On the surface, it’s simple. The fans did their part: while some may have felt Osimen overreacted, they showered him with love and affection when he stopped on the pitch. for the club, The formal apology came 48 hours later While giving a mini-speech about how social media uses “expressive language” in a “light and playful way”, the club clarified how it “never intended” to mock or offend him. Still, it concludes, “If Victor is unhappy in any way, it was not the club’s intention.”

It feels a bit flat, especially since they know full well that he was unhappy: otherwise, why would he threaten his representative with legal action?

In some ways, more important than what the club does officially is how De Laurentiis interacts with Osimen personally.

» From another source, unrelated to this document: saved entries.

(** ** The history *)

Lemma record_history p m (del : list HistoryEntry) :
  let cap := N.to_nat (max_history (policy p)) in
  history p = drop (length del - cap) del →
  history (record sha256_hex p m)
  = drop (length (del ++ [entry_of sha256_hex m]) - cap) (del ++ [entry_of sha256_hex m]).
Proof.
  intros cap Hh. unfold record. cbn [history]. rewrite Hh, length_app. simpl.
  set (e := entry_of sha256_hex m).
  assert (drop (length del - cap) del ++ [e] = drop (length del - cap) (del ++ [e])) as ->
    by (by rewrite drop_app_le by lia).
  unfold len. rewrite length_drop, length_app. simpl.
  destruct (N.ltb_spec (max_history (policy p)) (N.of_nat (length del + 1 - (length del - cap)))).
  - rewrite drop_drop. f_equal. unfold cap in *. lia.
  - f_equal. unfold cap in *. lia.
Qed.

Lemma classify_history p m p' d (del : list AgentCommMessage) :
  let cap := N.to_nat (max_history (policy p)) in
  history p = drop (length del - cap) (map (entry_of sha256_hex) del) → classify p m = (p', d) →
  policy p' = policy p
  ∧ history p' = let del' := match d with Deliver => del ++ [m] | Suppress _ => del end in
                 drop (length del' - cap) (map (entry_of sha256_hex) del').
Proof.
  intros cap Hh Hc. assert (d = Deliver → p' = record sha256_hex p m) as Hdel.
  { intros ->. unfold Prune.classify in Hc. destruct (must_deliver p m); [by injection Hc|].
    destruct (_ && _ && _); [done|]. destruct (_ && _ && _); [done|].
    destruct (_ && _ && _); [done|]. by injection Hc. }
  destruct d as [|reason].
  - rewrite (Hdel eq_refl). split; [done|]. cbv zeta. rewrite map_app. cbn [map].
    rewrite (record_history p m (map (entry_of sha256_hex) del)); [|by rewrite length_map].
    by rewrite !length_app, length_map.
  - apply classify_inv in Hc as (-> & _). by split.
Qed.

Lemma run_history p ms p' out (del : list AgentCommMessage) :
  let cap := N.to_nat (max_history (policy p)) in
  history p = drop (length del - cap) (map (entry_of sha256_hex) del) → run p ms = (p', out) →
  policy p' = policy p
  ∧ history p' = drop (length (del ++ out) - cap) (map (entry_of sha256_hex) (del ++ out)).
Proof.
  revert p p' out del. induction ms as [|m ms IH]; intros p p' out del cap Hh; cbn [Prune.run].
  { intros [= <- <-]. by rewrite app_nil_r. }
  destruct (classify p m) as [p1 d] eqn:Hc. destruct (run p1 ms) as [p2 rest] eqn:Hr.
  intros [= <- <-]. destruct (classify_history p m p1 d del Hh Hc) as [Hpol Hh1].
  destruct d as [|reason].
  - destruct (IH p1 p2 rest (del ++ [m])) as [Hpol2 Hh2]; [by rewrite Hpol|done|].
    rewrite Hpol in Hpol2, Hh2. split; [done|]. by rewrite Hh2, <-app_assoc.
  - destruct (IH p1 p2 rest del) as [Hpol2 Hh2]; [by rewrite Hpol|done|].
    by rewrite Hpol in Hpol2, Hh2.
Qed.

Most likely, he only found out about the videos after Osimen did, but it was his club and his staff who released them. Buck stops with him, and it is important that he feels some sympathy for Osimen, otherwise the faith will not be repaired. And no matter how much fans love him — and vice versa — his boss, ultimately, is De Laurentiis. And if you don’t trust your boss — plus you have the luxury of not working for him in a few months — why would you want to stick around?

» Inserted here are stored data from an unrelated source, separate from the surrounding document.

Lemma can_add_fun s k a a' : best_path s !! (k + 1) = Some a → can_add s k a' → a' = a.
Proof. intros H [H' _]. congruence. Qed.

Lemma can_remove_fun s k r r' : best_path s !! (k - 1) = Some r → can_remove s k r' → r' = r.
Proof. intros H [H' _]. congruence. Qed.

Lemma visit_diagonal_visited s k :
  ok_search s → visited s k (visit_diagonal new_tokens old_tokens s k).
Proof.
  intros Hok. unfold visit_diagonal. cbv zeta.
  destruct (best_path s !! (k - 1)) as [r|] eqn:Er, (best_path s !! (k + 1)) as [a|] eqn:Ea.
  - pose proof (remove_test s k r Er) as Tr. pose proof (add_test s k a Ea) as Ta.
    pose proof (can_add_fun s k a) as Fa. pose proof (can_remove_fun s k r) as Fr.
    destruct (old_pos r + 1 <? old_len old_tokens); destruct ((0 <=? old_pos a - k) && _); cbn [negb andb orb].
    + destruct (old_pos r <? old_pos a) eqn:E.
      * apply Z.ltb_lt in E. apply (visited_add s k a); [done|by apply Ta|].
        intros r' H. by rewrite (Fr r' Er H).
      * apply Z.ltb_ge in E. apply (visited_remove s k r); [done|by apply Tr|].
        intros a' H. by rewrite (Fa a' Ea H).
    + apply (visited_remove s k r); [done|by apply Tr|].
      intros a' H. rewrite (Fa a' Ea H) in H. by apply Ta in H.
    + apply (visited_add s k a); [done|by apply Ta|].
      intros r' H. rewrite (Fr r' Er H) in H. by apply Tr in H.
    + apply visit_skip; [intros r' H; rewrite (Fr r' Er H) in H; by apply Tr in H|].
      intros a' H. rewrite (Fa a' Ea H) in H. by apply Ta in H.
  - pose proof (remove_test s k r Er) as Tr. pose proof (can_remove_fun s k r) as Fr.
    assert (Na : ∀ a, ¬ can_add s k a) by (intros a [Ha _]; congruence).
    destruct (old_pos r + 1 <? old_len old_tokens); cbn [negb andb orb].
    + apply (visited_remove s k r); [done|by apply Tr|]. intros a Ha. by destruct (Na a).
    + apply visit_skip; [|done]. intros r' H. rewrite (Fr r' Er H) in H. by apply Tr in H.
  - pose proof (add_test s k a Ea) as Ta. pose proof (can_add_fun s k a) as Fa.
    assert (Nr : ∀ r, ¬ can_remove s k r) by (intros r [Hr _]; congruence).
    destruct ((0 <=? old_pos a - k) && _); cbn [negb andb orb].
    + apply (visited_add s k a); [done|by apply Ta|]. intros r Hr. by destruct (Nr r).
    + apply visit_skip; [done|]. intros a' H. rewrite (Fa a' Ea H) in H. by apply Ta in H.
  - cbn [negb andb]. apply visit_skip; intros q [Hq _]; congruence.
Qed.

Lemma visited_ok s k s' : ok_search s → visited s k (Continue s') → ok_search s'.
Proof.
  intros Hok Hv. inversion Hv as [|? Hs _ _|? l p x y Hs Hat Hn _ _]; subst; intros j q; simpl.
  - intros [_ [_ H]%lookup_delete_Some]%lookup_delete_Some. by apply Hok.
  - intros [[-> <-]|[_ [_ H]%lookup_delete_Some]]%lookup_insert_Some; [by exists x, y|].
    destruct (Hok _ _ H) as (x' & y' & Hat' & Hn'). exists x', y'. by split; [apply at_point_app|].
Qed.

(** [lead e s L]: after [e] edits the path on diagonal [L] has gone through at least [e]
    lines, and it is the first diagonal the next round can extend: no path has reached
    the end of the new text yet and [L] is the lowest diagonal, or [L] is the highest
    diagonal on which the end of the new text has been reached. *)
Definition lead (e : Z) (s : Search) (L : Z) : Prop :=
  ∃ p x y, best_path s !! L = Some p ∧ at_point (graph s) L p x y ∧
    - e ≤ L ≤ e ∧ e ≤ Z.of_nat x + Z.of_nat y ∧
    ((min_diagonal_to_consider s = ISIZE_MIN_HALF ∧ L = - e ∧ (y < M)%nat) ∨
     (y = M ∧ (x < N)%nat ∧ min_diagonal_to_consider s = L + 1)).

(** The upper limit never cuts off the diagonal of the end of both texts. *)
Definition roomy (e : Z) (s : Search) : Prop :=
  Z.of_nat N - Z.of_nat M ≤ max_diagonal_to_consider s ∧ - e - 1 ≤ max_diagonal_to_consider s.

Record running (e : Z) (s : Search) : Prop := {
  running_ok : ok_search s;
  running_roomy : roomy e s;
  running_lead : ∃ L, lead e s L }.

(** What a round, or the rest of one, must come to. *)
Definition done_or (P : Search → Prop) (r : progress) : Prop :=
  match r with
  | Found g last => ∃ cs, chain g last cs ∧ aligned cs N M
  | Continue s => P s
  end.

Hypothesis fits : Z.of_nat N + Z.of_nat M < ISIZE_MAX_HALF.

Lemma roomy_visited e s k s' :
  - e ≤ k → roomy e s → visited s k (Continue s') → roomy e s'.
Proof.
  intros Hk [H1 H2] Hv.
  inversion Hv as [|? Hs _ _|? l p x y Hs Hat Hn _ _]; subst; [done|].
  pose proof (at_point_bounds _ _ _ _ _ Hat) as [? ?]. destruct Hat as (? & ? & _).
  clear Hv. unfold roomy; simpl. case_decide; lia.
Qed.

(** A path that has just been put on a diagonal takes the lead, when it reaches the end
    of the new text or is the lowest. *)
Lemma lead_moved e s k l p x y s' :
  s' = mkSearch (graph s ++ l) (<[k := p]> (delete (k - 1) (best_path s)))
         (if decide (y = M) then Z.max (min_diagonal_to_consider s) (k + 1) else min_diagonal_to_consider s)
         (if decide (x = N) then Z.min (max_diagonal_to_consider s) (k - 1) else max_diagonal_to_consider s) →
  at_point (graph s ++ l) k p x y → ¬ (x = N ∧ y = M) →
  - e ≤ k ≤ e → e ≤ Z.of_nat x + Z.of_nat y →
  min_diagonal_to_consider s ≤ k + 1 →
  y = M ∨ (min_diagonal_to_consider s = ISIZE_MIN_HALF ∧ k = - e) →
  lead e s' k.
Proof.
  intros -> Hat Hn Hk He Hmin Hcase. pose proof (at_point_bounds _ _ _ _ _ Hat) as [? ?].
  exists p, x, y. simpl. split; [by rewrite lookup_insert_eq|].
  split; [done|]. split; [done|]. split; [done|].
  case_decide as Hy; [right; repeat split; lia|left].
  destruct Hcase as [?|[? ?]]; [done|]. repeat split; [done|done|lia].
Qed.

Lemma lead_visited e s L k s' :
  0 ≤ e → e ≤ Z.of_nat N + Z.of_nat M →
  lead e s L → L + 2 ≤ k ≤ e → visited s k (Continue s') → ∃ L', L' ≤ k ∧ lead e s' L'.
Proof.
  intros He0 He (p & x & y & Hp & Hat & HL & Hxy & Hcase) Hk Hv.
  inversion Hv as [|? Hs _ _|? l p' x' y' Hs Hat' Hn _ _]; subst; clear Hv;
    pose proof (at_point_bounds _ _ _ _ _ Hat) as [? ?]; pose proof Hat as (_ & HLxy & _).
  - exists L. split; [lia|]. exists p, x, y. simpl. split; [|done].
    by rewrite !lookup_delete_ne by lia.
  - pose proof Hat' as (_ & Hkxy & _).
    destruct (decide (y' = M)) as [->|Hy].
    + exists k. split; [lia|]. eapply (lead_moved e s k l p' x' M); [|done..| | | |by left].
      * by rewrite (decide_True_pi eq_refl).
      * destruct Hcase as [?|?]; lia.
      * destruct Hcase as [?|?]; lia.
      * unfold ISIZE_MIN_HALF, ISIZE_MAX_HALF in *. destruct Hcase as [?|?]; lia.
    + exists L. split; [lia|]. exists p, x, y. simpl.
      rewrite lookup_insert_ne, lookup_delete_ne by lia.
      split; [done|]. split; [by apply at_point_app|]. done.
Qed.

Lemma visit_step s k (P : Search → Prop) rest :
  ok_search s →
  (∀ s', ok_search s' → visited s k (Continue s') →
     done_or P (visit_diagonals new_tokens old_tokens s' rest)) →
  done_or P (visit_diagonals new_tokens old_tokens s (k :: rest)).
Proof.
  intros Hok Hnext. simpl. pose proof (visit_diagonal_visited s k Hok) as Hv.
  destruct (visit_diagonal _ _ s k) as [g last|s'].
  - inversion Hv; subst. simpl. eauto.
  - apply Hnext; [by eapply visited_ok|done].
Qed.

As for Osimen, he should move on if He felt ready to do so. If not forgive, at least forget. The best thing he can do for himself is to continue producing on the pitch. It will give him what he wants: options, specifically the option to end his contract or extend it or do whatever he wants. Napoli fans have made it clear how they feel about him and that’s important too.

The problem is that it runs deep, beyond the surface. All sides involve pride, and if you’re honest with yourself, sometimes it can’t be ignored. If bitterness means Osimene does not extend his contract, a January exit awaits him. After all, he’ll have no problem finding suitors: you won’t find a better centre-forward anywhere, unless he’s over 25 or named Erling Haaland.

It wouldn’t just be a shame for Napoli and their fans; It will also be remembered as the most unnecessarily boneheaded act of self-harm in recent history.